I was using the i7, 16GB model, which sailed through any and all tasks and, thanks to its clever fanless design, hardly gets hot and made almost no noise. For photographers or video editors working with 4K video it is a clear challenger to Apple.
Then there’s the battery life. Microsoft now claims the laptop should last up to 17 hours. While this is under ideal conditions, it is a hefty five hours more than the 2015 Surface Book. My battery managed to last a full work day under moderate use, not quite up to the 17 hour standard but impressive under general use.
Drain under strain
However, there have been reports that when running all-out on some the most recent games the Surface Book 2 will drain its battery even if plugged in. Microsoft has confirmed these issues, although it says users can tune down the power settings to ensure it will never run out of charge when plugged. Still, not wholly positive, suggesting that for a full gaming rig you still need to take your money to a gaming laptop or specialist PC.
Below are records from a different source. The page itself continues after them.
(** One iteration of stage B at position [idx].  [processed_results[idx] = v]
    raises [IndexError] out of range. *)
Definition refine_one (input : AgentInput) (idx : nat) (domain : string) (results : list (option AgentOutput))
    : M refinement (list (option AgentOutput)) := fun st =>
  match get domain registry with
  | Raise _ => (Ok results, st)
  | Ok r =>
      match peer_hook r with
      | None => (Ok results, st)
      | Some hook =>
          match last (candidates hook input (peer_findings domain 0 (r_bus st))) with
          | None => (Ok results, st)
          | Some refined =>
              let '(outcome, sent) := second_run r refined (r_bus st) in
              let '(v, evs) := _run_agent_with_monitoring domain outcome in
              let st' := Refinement (fold_left (fun b m => broadcast m b) sent (r_bus st)) (r_events st ++ evs) in
              match v with
              | TCancelled => (Raise (OtherError "CancelledError"), st')
              | v =>
                  if (idx <? length results)%nat then
                    (Ok (<[idx := match v with TOutput o => Some o | _ => None end]> results), st')
                  else (Raise (OtherError "IndexError"), st')
              end
          end
      end
  end.

Fixpoint stage_b (input : AgentInput) (idx : nat) (domains : list string) (results : list (option AgentOutput))
    : M refinement (list (option AgentOutput)) :=
  match domains with
  | [] => mret results
  | d :: ds => refine_one input idx d results ≫= fun results => stage_b input (S idx) ds results
  end.

(** [FanOutCoordinator.run]: its result and the events it publishes, in order. *)
Definition run (schedule : list move) (domains : list string) (input : AgentInput)
    : result pyexn (list (option AgentOutput)) * list agent_event :=
  let l := stage_a schedule domains input in
  let processed := map Some (collect domains (map task_result (tasks l))) in
  let bus := Bus (in_investigation_id input) 2 (messages l) in
  if collaboration then
    match snapshot bus with
    | [] => (Ok processed, events l)
    | _ =>
        let '(r, st) := stage_b input 0 domains processed (Refinement bus []) in
        (r, events l ++ r_events st)
    end
  else (Ok processed, events l).
End run.
End coordinator.

(** ** Lemmas *)

(** The agent ends in an output or in an exception that monitoring converts. *)
Definition well_behaved (r : run_outcome) : Prop :=
  match r with ReturnedNone | Cancelled => False | _ => True end.

(** What the coordinator is meant to report for a domain whose agent ended so. *)
Definition report (timeout_text domain : string) (r : run_outcome) : option AgentOutput :=
  match r with
  | Returned o => Some o
  | TimedOut => Some {| agent_name := domain; evidence := [];
      errors := ["Agent execution timed out after " +:+ timeout_text +:+ " seconds"] |}
  | Failed msg => Some {| agent_name := domain; evidence := []; errors := ["Agent execution failed: " +:+ msg] |}
  | ReturnedNone | Cancelled => None
  end.

Lemma collect_report timeout_text domain r :
  collect_one domain (monitor_value timeout_text domain r) = report timeout_text domain r.
Proof. by destruct r. Qed.

Lemma report_well_behaved timeout_text domain r :
  well_behaved r -> exists o, report timeout_text domain r = Some o /\ monitor_value timeout_text domain r = TOutput o.
Proof. destruct r; try done; eauto. Qed.

Lemma not_found_well_behaved domain : well_behaved (not_found domain).
Proof. exact I. Qed.

Section lemmas.
Variable timeout_text : string.
Context {R : Type}.
Variable registry : AgentRegistry R.
Variable first_run : R -> AgentInput -> loop -> run_outcome.
Variable peer_hook : R -> option (CollaborationMessage -> AgentInput -> result pyexn (option AgentInput)).
Variable second_run : R -> AgentInput -> CollaborationBus -> run_outcome * list CollaborationMessage.
Variable collaboration : bool.
Variable input : AgentInput.
Variable domains : list string.
Notation step := (step timeout_text registry first_run collaboration input).
Notation complete := (complete timeout_text registry first_run collaboration input).
Notation outcome := (domain_outcome registry first_run input).

(** How the agent at a position ended, so far. *)
Definition ends_of (i : nat) (l : loop) : list run_outcome :=
  omap (fun e => if bool_decide (e.1 = i) then Some e.2 else None) (ends l).

Lemma ends_of_snoc i j r l ts evs ms :
  ends_of i (Loop ts evs ms (ends l ++ [(j, r)])) = ends_of i l ++ if bool_decide (j = i) then [r] else [].
Proof. unfold ends_of. cbn. rewrite omap_app. cbn. by case_bool_decide. Qed.

(** A task and what is known of its agent. *)
Definition task_ok (l : loop) (i : nat) (d : string) (t : task) : Prop :=
  match t with
  | Created d' | Running d' => d' = d /\ ends_of i l = []
  | Reporting d' v n => d' = d /\ exists r, ends_of i l = [r] /\ v = monitor_value timeout_text d r /\ monitor_count r = Some n
  | Done v => exists r, ends_of i l = [r] /\ v = monitor_value timeout_text d r
  end.

Definition loop_ok (l : loop) : Prop :=
  length (tasks l) = length domains /\ (forall e, e ∈ ends l -> (e.1 < length domains)%nat) /\
  forall i d t, domains !! i = Some d -> tasks l !! i = Some t -> task_ok l i d t.

Lemma start_ok : loop_ok (start domains).
Proof.
  split; [apply length_map|]. split; [by intros e ?%elem_of_nil|]. intros i d t Hd Ht. cbn in Ht.
  rewrite list_lookup_fmap, Hd in Ht. by injection Ht as <-.
Qed.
Other key points and specs
- The base model comes with a 7th Gen Intel Core i5-7300U and a Intel HD Graphics 620 integrated GPU, although at its £1,499 price tag this model is not worth the price.
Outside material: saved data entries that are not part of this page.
(** C6. A completed investigation visits the supervisor and the fan-out once,
    the simulation exactly when the classifier asked for it, then zero, one or
    two critic-triggered replan cycles, as many as [replan_count] says, and ends
    with synthesis, critic and finalize; the trace stored in the database names
    exactly the distinct nodes that ran. *)
Theorem graph_path {R} (env : Env R) (i : uuid) (q : string) (pub : list bool)
    (s : TaskGraphState) (w : world) :
  ainvoke env (initial_state i q) (initial_world pub) = (Ok s, w) ->
  (0 <= replan_count s <= 2) /\
  visited w = prefix s ++ cycles s ++ [synthesis; critic; finalize] /\
  (e_db env = RowFound -> exists r, row w = Some r /\ r_status r = "complete" /\
     final_answer s = Some (r_answer r) /\
     NoDup (r_nodes_executed r) /\
     forall n, node_name n ∈ r_nodes_executed r <-> n ∈ visited w).
Proof.
  intros Hr. apply execute_steps in Hr.
  destruct (reach_path _ _ _ _ _ Hr) as [[Hb Hv] _]. split; [done|]. split; [done|]. intros Hdb.
  assert (row_inv env (None, s, w)) as Hrow.
  { apply rtc_inv_r in Hr as [Hr|(c & _ & Hr)]; [done|]. by eapply row_inv_step. }
  destruct (Hrow Hdb) as (r & os & E & _ & Hst & Ha & Hn & _). exists r.
  do 3 (split; [done|]). rewrite Hn, Hv. unfold nodes_executed, prefix, cycles.
  assert (replan_count s = 0 \/ replan_count s = 1 \/ replan_count s = 2) as [E0 | [E0 | E0]] by lia; rewrite E0;
    destruct (needs_simulation s); cbn; (split; [apply (bool_decide_unpack _); by vm_compute|]);
    intros []; split; intros Hin; apply (bool_decide_unpack _); apply (bool_decide_pack _) in Hin;
    vm_compute in Hin |- *; done.
Qed.
(* ===== verification/Accounts.v ===== *)
(** * User accounts ([src/app/api/v1/auth.py], [UserRepository] of
    [src/db/repository.py], [src/auth/email_service.py], [src/auth/password_hashing.py])

    Registration, e-mail verification, login, password reset and deletion over
    the tables [users] and [password_reset_tokens], with every statement
    fallible (see [Database]).  Secrets are drawn one after another from the
    system's generator ([token_urlsafe], [uuid4], the salts of Argon2): the state
    counts the draws.  A request reads one instant of the clock.  Request bodies
    are the validated pydantic models; [EmailStr] is pydantic's. *)

From S2P Require Import Prelude PyFloat PyStr Settings Effects Database AgentIO Gateway Auth.

(** ** Tables *)

Record account := {
  a_id : uuid;
  a_email : string;
  a_hashed_password : string;
  a_full_name : option string;
  a_role : string;
  a_is_active : bool;
  a_is_verified : bool;
  a_verification_token : option string;       (* hashed *)
  a_verification_expires_at : option Z;
  a_last_login_at : option Z;
  a_deleted_at : option Z;
  a_created_at : Z;
}.

Record PasswordResetToken := {
  rt_user_id : uuid;
  rt_hashed_token : string;
  rt_expires_at : Z;
  rt_used_at : option Z;
}.

(** What [DevEmailService] delivers (to the log). *)
Inductive mail :=
| VerificationMail (email verification_url : string)
| PasswordResetMail (user_id email reset_url : string).

Record world := World {
  accounts : list account;
  tokens : list PasswordResetToken;
  drawn : nat;                    (* secrets drawn from the generator *)
  clock : Z;                      (* microseconds *)
  outbox : list mail;
  db : list bool;
}.

#[global] Program Instance accounts_db : Db world := {|
  script := db;
  set_script cs w := World (accounts w) (tokens w) (drawn w) (clock w) (outbox w) cs;
|}.
Solve All Obligations with by intros [].
Lemma dict_set_keys k v fields :
  (dict_set k v fields).*1 = if decide (k ∈ fields.*1) then fields.*1 else fields.*1 ++ [k].
Proof.
  induction fields as [|[k' v'] fields IH]; [done|]. cbn. destruct (decide (k = k')) as [->|Hne].
  - rewrite decide_True; [done | by left].
  - cbn. rewrite IH. destruct (decide (k ∈ fields.*1)) as [Hin|Hn].
    + rewrite decide_True; [done | by right].
    + rewrite decide_False; [done | by intros [|]%elem_of_cons].
Qed.

Lemma dict_set_forall (P : key * obj -> Prop) k v fields :
  (forall k' v', k = k' -> P (k', v') -> P (k', v)) -> P (k, v) -> Forall P fields -> Forall P (dict_set k v fields).
Proof.
  intros Hk Hp. induction 1 as [|[k' v'] fields H Ht IH]; cbn; [by constructor|].
  destruct (decide (k = k')); constructor; try done; by eapply Hk.
Qed.

Lemma dict_set_nodup k v fields : NoDup (fields.*1) -> NoDup ((dict_set k v fields).*1).
Proof.
  intros Hn. rewrite dict_set_keys. destruct (decide _); [done|].
  apply NoDup_app. split; [done|]. split; [set_solver | apply NoDup_singleton].
Qed.

(** Normalization reaches normal form. *)
Lemma normalize_clean o : clean (_normalize_serializable o).
Proof.
  assert (forall l, Forall (fun o => clean (_normalize_serializable o)) l -> Forall clean (normal_items l)) as Hi.
  { intros l Hl. unfold normal_items. apply Forall_map, Forall_forall. intros x Hx.
    apply list_elem_of_In, filter_In in Hx as [Hx _]. rewrite Forall_forall in Hl. by apply Hl, list_elem_of_In. }
  induction o using obj_rect'; rewrite normalize_eq; try (by constructor); try (constructor; by apply Hi).
  assert (forall acc, clean (ODict acc) -> clean (ODict (fold_left normal_entry fields acc))) as Hf;
    [|apply Hf; repeat constructor].
  induction H as [|[k v] fields Hv _ IH]; intros acc Hacc; [done|]. cbn [fold_left]. apply IH.
  unfold normal_entry. cbn [fst snd]. destruct (keep_field k v) eqn:Ek; [|done].
  inversion Hacc as [| | | | | | | | | | | | |? Hc Hs Hd]; subst.
  constructor; [apply dict_set_forall; by auto | | by apply dict_set_nodup].
  assert (str_key k <> "stream_writer") as Hne.
  { destruct k as [s|n]; cbn.
    - intros ->. by apply andb_prop in Ek as [Ek%negb_true_iff%bool_decide_eq_false _].
    - intros E. by apply (str_key_int n); cbn; rewrite E. }
  apply dict_set_forall; cbn; eauto.
Qed.

Lemma dict_set_new k v acc : ~ k ∈ acc.*1 -> dict_set k v acc = acc ++ [(k, v)].
Proof.
  induction acc as [|[k' v'] acc IH]; intros Hn; [done|]. cbn. rewrite decide_False by set_solver.
  rewrite IH; set_solver.
Qed.

Lemma clean_not_callable o : clean o -> _is_unpicklable_callable o = false.
Proof. by destruct 1. Qed.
- The tablet top has a 5MP front camera and a rear 8MP camera, both equiped for HD video.
- The keyboard feels silky smooth and the trackpad is wide and responsive.
- There is no 4G connectivity on the tablet mode, unlike the new Surface Pro LTE. Microsoft’s Panay told me it was likely we would see more Surface devices featuring 4G connections in future.
- The larger 15-inch model is not yet available to buy in the UK, but will arrive in 2018.
There’s no doubt the Microsoft Surface Book 2 is a stunning laptop to use. It’s immensely powerful, versatile and has a luxurious look and feel. I also found it surprisingly versatile a tablet, thanks to its superb touchscreen.